_Work required_.
Return all of the entries, keeping every word and mark as it is.

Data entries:
<<<<

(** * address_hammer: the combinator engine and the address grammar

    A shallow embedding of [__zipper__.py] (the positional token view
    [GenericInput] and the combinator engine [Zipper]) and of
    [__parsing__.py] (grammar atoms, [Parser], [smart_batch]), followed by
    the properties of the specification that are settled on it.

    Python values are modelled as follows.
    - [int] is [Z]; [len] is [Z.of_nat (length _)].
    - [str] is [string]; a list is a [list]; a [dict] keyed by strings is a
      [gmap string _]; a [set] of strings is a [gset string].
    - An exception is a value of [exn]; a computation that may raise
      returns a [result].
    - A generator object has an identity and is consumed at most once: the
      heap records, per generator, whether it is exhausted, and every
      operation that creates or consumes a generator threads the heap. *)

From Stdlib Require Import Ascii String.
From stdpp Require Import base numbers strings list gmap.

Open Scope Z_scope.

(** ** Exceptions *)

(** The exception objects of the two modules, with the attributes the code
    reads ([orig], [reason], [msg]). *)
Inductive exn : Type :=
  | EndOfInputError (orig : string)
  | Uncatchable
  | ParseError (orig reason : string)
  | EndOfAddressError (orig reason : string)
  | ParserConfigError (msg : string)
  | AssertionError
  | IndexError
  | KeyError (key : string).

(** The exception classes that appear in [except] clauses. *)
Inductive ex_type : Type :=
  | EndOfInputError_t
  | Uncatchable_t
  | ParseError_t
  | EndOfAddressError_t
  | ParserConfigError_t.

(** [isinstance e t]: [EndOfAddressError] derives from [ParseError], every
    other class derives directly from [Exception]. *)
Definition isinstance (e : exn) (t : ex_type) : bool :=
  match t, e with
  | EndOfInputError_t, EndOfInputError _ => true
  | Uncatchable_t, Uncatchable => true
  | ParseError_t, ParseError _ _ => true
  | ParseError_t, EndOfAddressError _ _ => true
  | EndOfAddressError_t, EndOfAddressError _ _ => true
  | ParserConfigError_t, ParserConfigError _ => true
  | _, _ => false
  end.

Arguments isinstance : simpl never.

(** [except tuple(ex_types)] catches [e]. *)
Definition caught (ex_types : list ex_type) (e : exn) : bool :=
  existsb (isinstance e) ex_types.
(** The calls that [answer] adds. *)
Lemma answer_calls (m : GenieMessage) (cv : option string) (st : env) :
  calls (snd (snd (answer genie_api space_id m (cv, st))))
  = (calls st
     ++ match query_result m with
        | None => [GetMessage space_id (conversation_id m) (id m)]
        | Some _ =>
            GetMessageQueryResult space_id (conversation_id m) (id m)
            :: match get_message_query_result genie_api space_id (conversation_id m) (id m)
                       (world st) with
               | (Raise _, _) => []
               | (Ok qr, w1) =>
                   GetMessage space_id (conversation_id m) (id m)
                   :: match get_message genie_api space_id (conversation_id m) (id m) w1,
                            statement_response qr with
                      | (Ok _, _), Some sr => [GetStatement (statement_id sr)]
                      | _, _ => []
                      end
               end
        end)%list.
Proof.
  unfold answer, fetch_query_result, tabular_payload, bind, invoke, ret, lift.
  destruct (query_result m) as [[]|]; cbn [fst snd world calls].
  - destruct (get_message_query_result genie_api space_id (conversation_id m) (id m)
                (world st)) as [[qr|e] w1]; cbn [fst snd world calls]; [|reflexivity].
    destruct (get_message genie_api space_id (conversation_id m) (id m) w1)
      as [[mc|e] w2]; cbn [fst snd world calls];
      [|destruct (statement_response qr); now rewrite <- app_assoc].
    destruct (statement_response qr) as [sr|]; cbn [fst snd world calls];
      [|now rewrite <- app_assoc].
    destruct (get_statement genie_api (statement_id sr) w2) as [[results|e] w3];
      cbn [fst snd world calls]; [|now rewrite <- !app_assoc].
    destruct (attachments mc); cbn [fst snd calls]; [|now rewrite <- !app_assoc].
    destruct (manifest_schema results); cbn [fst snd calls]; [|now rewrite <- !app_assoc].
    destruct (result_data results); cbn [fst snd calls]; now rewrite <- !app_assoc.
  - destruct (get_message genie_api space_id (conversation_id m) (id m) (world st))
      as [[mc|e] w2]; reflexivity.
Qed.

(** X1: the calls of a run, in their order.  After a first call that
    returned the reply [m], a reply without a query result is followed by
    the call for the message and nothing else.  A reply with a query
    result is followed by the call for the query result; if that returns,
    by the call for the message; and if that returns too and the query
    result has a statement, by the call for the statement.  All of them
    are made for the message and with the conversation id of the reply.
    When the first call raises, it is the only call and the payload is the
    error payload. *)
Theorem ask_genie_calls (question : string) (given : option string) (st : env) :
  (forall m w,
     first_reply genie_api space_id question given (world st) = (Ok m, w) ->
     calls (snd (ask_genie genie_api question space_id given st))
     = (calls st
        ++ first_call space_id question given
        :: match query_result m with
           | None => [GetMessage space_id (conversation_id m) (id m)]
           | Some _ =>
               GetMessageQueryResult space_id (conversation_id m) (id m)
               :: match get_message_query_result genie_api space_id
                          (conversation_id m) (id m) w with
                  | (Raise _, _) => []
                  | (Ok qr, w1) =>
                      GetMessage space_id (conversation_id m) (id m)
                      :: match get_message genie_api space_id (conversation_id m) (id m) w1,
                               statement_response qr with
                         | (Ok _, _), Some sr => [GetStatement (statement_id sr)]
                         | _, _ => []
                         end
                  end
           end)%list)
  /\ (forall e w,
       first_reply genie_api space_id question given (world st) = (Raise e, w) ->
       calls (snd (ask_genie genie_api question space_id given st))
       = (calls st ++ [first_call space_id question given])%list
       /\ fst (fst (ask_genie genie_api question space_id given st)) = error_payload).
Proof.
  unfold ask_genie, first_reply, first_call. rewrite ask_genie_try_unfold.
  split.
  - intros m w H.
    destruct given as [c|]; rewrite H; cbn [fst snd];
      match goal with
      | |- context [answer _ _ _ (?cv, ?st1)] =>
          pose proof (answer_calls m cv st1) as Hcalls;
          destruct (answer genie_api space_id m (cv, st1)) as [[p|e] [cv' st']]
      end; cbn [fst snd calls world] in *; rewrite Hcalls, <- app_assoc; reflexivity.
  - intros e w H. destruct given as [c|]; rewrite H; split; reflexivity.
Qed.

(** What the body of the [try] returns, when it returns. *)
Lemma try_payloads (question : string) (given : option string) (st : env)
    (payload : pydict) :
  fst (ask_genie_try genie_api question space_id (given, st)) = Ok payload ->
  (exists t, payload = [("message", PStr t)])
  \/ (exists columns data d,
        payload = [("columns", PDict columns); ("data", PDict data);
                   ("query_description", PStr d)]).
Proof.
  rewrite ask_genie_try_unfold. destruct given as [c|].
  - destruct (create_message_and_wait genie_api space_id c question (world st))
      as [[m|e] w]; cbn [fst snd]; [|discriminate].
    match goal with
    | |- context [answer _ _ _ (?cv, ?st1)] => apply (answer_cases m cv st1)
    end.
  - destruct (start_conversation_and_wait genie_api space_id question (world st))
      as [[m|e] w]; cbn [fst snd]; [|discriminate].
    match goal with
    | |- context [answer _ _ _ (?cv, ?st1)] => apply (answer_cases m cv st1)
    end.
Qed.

>>>>

_Answer to this exercise_.
(** * address_hammer: the combinator engine and the address grammar

    A shallow embedding of [__zipper__.py] (the positional token view
    [GenericInput] and the combinator engine [Zipper]) and of
    [__parsing__.py] (grammar atoms, [Parser], [smart_batch]), followed by
    the properties of the specification that are settled on it.

    Python values are modelled as follows.
    - [int] is [Z]; [len] is [Z.of_nat (length _)].
    - [str] is [string]; a list is a [list]; a [dict] keyed by strings is a
      [gmap string _]; a [set] of strings is a [gset string].
    - An exception is a value of [exn]; a computation that may raise
      returns a [result].
    - A generator object has an identity and is consumed at most once: the
      heap records, per generator, whether it is exhausted, and every
      operation that creates or consumes a generator threads the heap. *)

From Stdlib Require Import Ascii String.
From stdpp Require Import base numbers strings list gmap.

Open Scope Z_scope.

(** ** Exceptions *)

(** The exception objects of the two modules, with the attributes the code
    reads ([orig], [reason], [msg]). *)
Inductive exn : Type :=
  | EndOfInputError (orig : string)
  | Uncatchable
  | ParseError (orig reason : string)
  | EndOfAddressError (orig reason : string)
  | ParserConfigError (msg : string)
  | AssertionError
  | IndexError
  | KeyError (key : string).

(** The exception classes that appear in [except] clauses. *)
Inductive ex_type : Type :=
  | EndOfInputError_t
  | Uncatchable_t
  | ParseError_t
  | EndOfAddressError_t
  | ParserConfigError_t.

(** [isinstance e t]: [EndOfAddressError] derives from [ParseError], every
    other class derives directly from [Exception]. *)
Definition isinstance (e : exn) (t : ex_type) : bool :=
  match t, e with
  | EndOfInputError_t, EndOfInputError _ => true
  | Uncatchable_t, Uncatchable => true
  | ParseError_t, ParseError _ _ => true
  | ParseError_t, EndOfAddressError _ _ => true
  | EndOfAddressError_t, EndOfAddressError _ _ => true
  | ParserConfigError_t, ParserConfigError _ => true
  | _, _ => false
  end.

Arguments isinstance : simpl never.

(** [except tuple(ex_types)] catches [e]. *)
Definition caught (ex_types : list ex_type) (e : exn) : bool :=
  existsb (isinstance e) ex_types.
(** The calls that [answer] adds. *)
Lemma answer_calls (m : GenieMessage) (cv : option string) (st : env) :
  calls (snd (snd (answer genie_api space_id m (cv, st))))
  = (calls st
     ++ match query_result m with
        | None => [GetMessage space_id (conversation_id m) (id m)]
        | Some _ =>
            GetMessageQueryResult space_id (conversation_id m) (id m)
            :: match get_message_query_result genie_api space_id (conversation_id m) (id m)
                       (world st) with
               | (Raise _, _) => []
               | (Ok qr, w1) =>
                   GetMessage space_id (conversation_id m) (id m)
                   :: match get_message genie_api space_id (conversation_id m) (id m) w1,
                            statement_response qr with
                      | (Ok _, _), Some sr => [GetStatement (statement_id sr)]
                      | _, _ => []
                      end
               end
        end)%list.
Proof.
  unfold answer, fetch_query_result, tabular_payload, bind, invoke, ret, lift.
  destruct (query_result m) as [[]|]; cbn [fst snd world calls].
  - destruct (get_message_query_result genie_api space_id (conversation_id m) (id m)
                (world st)) as [[qr|e] w1]; cbn [fst snd world calls]; [|reflexivity].
    destruct (get_message genie_api space_id (conversation_id m) (id m) w1)
      as [[mc|e] w2]; cbn [fst snd world calls];
      [|destruct (statement_response qr); now rewrite <- app_assoc].
    destruct (statement_response qr) as [sr|]; cbn [fst snd world calls];
      [|now rewrite <- app_assoc].
    destruct (get_statement genie_api (statement_id sr) w2) as [[results|e] w3];
      cbn [fst snd world calls]; [|now rewrite <- !app_assoc].
    destruct (attachments mc); cbn [fst snd calls]; [|now rewrite <- !app_assoc].
    destruct (manifest_schema results); cbn [fst snd calls]; [|now rewrite <- !app_assoc].
    destruct (result_data results); cbn [fst snd calls]; now rewrite <- !app_assoc.
  - destruct (get_message genie_api space_id (conversation_id m) (id m) (world st))
      as [[mc|e] w2]; reflexivity.
Qed.

(** X1: the calls of a run, in their order.  After a first call that
    returned the reply [m], a reply without a query result is followed by
    the call for the message and nothing else.  A reply with a query
    result is followed by the call for the query result; if that returns,
    by the call for the message; and if that returns too and the query
    result has a statement, by the call for the statement.  All of them
    are made for the message and with the conversation id of the reply.
    When the first call raises, it is the only call and the payload is the
    error payload. *)
Theorem ask_genie_calls (question : string) (given : option string) (st : env) :
  (forall m w,
     first_reply genie_api space_id question given (world st) = (Ok m, w) ->
     calls (snd (ask_genie genie_api question space_id given st))
     = (calls st
        ++ first_call space_id question given
        :: match query_result m with
           | None => [GetMessage space_id (conversation_id m) (id m)]
           | Some _ =>
               GetMessageQueryResult space_id (conversation_id m) (id m)
               :: match get_message_query_result genie_api space_id
                          (conversation_id m) (id m) w with
                  | (Raise _, _) => []
                  | (Ok qr, w1) =>
                      GetMessage space_id (conversation_id m) (id m)
                      :: match get_message genie_api space_id (conversation_id m) (id m) w1,
                               statement_response qr with
                         | (Ok _, _), Some sr => [GetStatement (statement_id sr)]
                         | _, _ => []
                         end
                  end
           end)%list)
  /\ (forall e w,
       first_reply genie_api space_id question given (world st) = (Raise e, w) ->
       calls (snd (ask_genie genie_api question space_id given st))
       = (calls st ++ [first_call space_id question given])%list
       /\ fst (fst (ask_genie genie_api question space_id given st)) = error_payload).
Proof.
  unfold ask_genie, first_reply, first_call. rewrite ask_genie_try_unfold.
  split.
  - intros m w H.
    destruct given as [c|]; rewrite H; cbn [fst snd];
      match goal with
      | |- context [answer _ _ _ (?cv, ?st1)] =>
          pose proof (answer_calls m cv st1) as Hcalls;
          destruct (answer genie_api space_id m (cv, st1)) as [[p|e] [cv' st']]
      end; cbn [fst snd calls world] in *; rewrite Hcalls, <- app_assoc; reflexivity.
  - intros e w H. destruct given as [c|]; rewrite H; split; reflexivity.
Qed.

(** What the body of the [try] returns, when it returns. *)
Lemma try_payloads (question : string) (given : option string) (st : env)
    (payload : pydict) :
  fst (ask_genie_try genie_api question space_id (given, st)) = Ok payload ->
  (exists t, payload = [("message", PStr t)])
  \/ (exists columns data d,
        payload = [("columns", PDict columns); ("data", PDict data);
                   ("query_description", PStr d)]).
Proof.
  rewrite ask_genie_try_unfold. destruct given as [c|].
  - destruct (create_message_and_wait genie_api space_id c question (world st))
      as [[m|e] w]; cbn [fst snd]; [|discriminate].
    match goal with
    | |- context [answer _ _ _ (?cv, ?st1)] => apply (answer_cases m cv st1)
    end.
  - destruct (start_conversation_and_wait genie_api space_id question (world st))
      as [[m|e] w]; cbn [fst snd]; [|discriminate].
    match goal with
    | |- context [answer _ _ _ (?cv, ?st1)] => apply (answer_cases m cv st1)
    end.
Qed.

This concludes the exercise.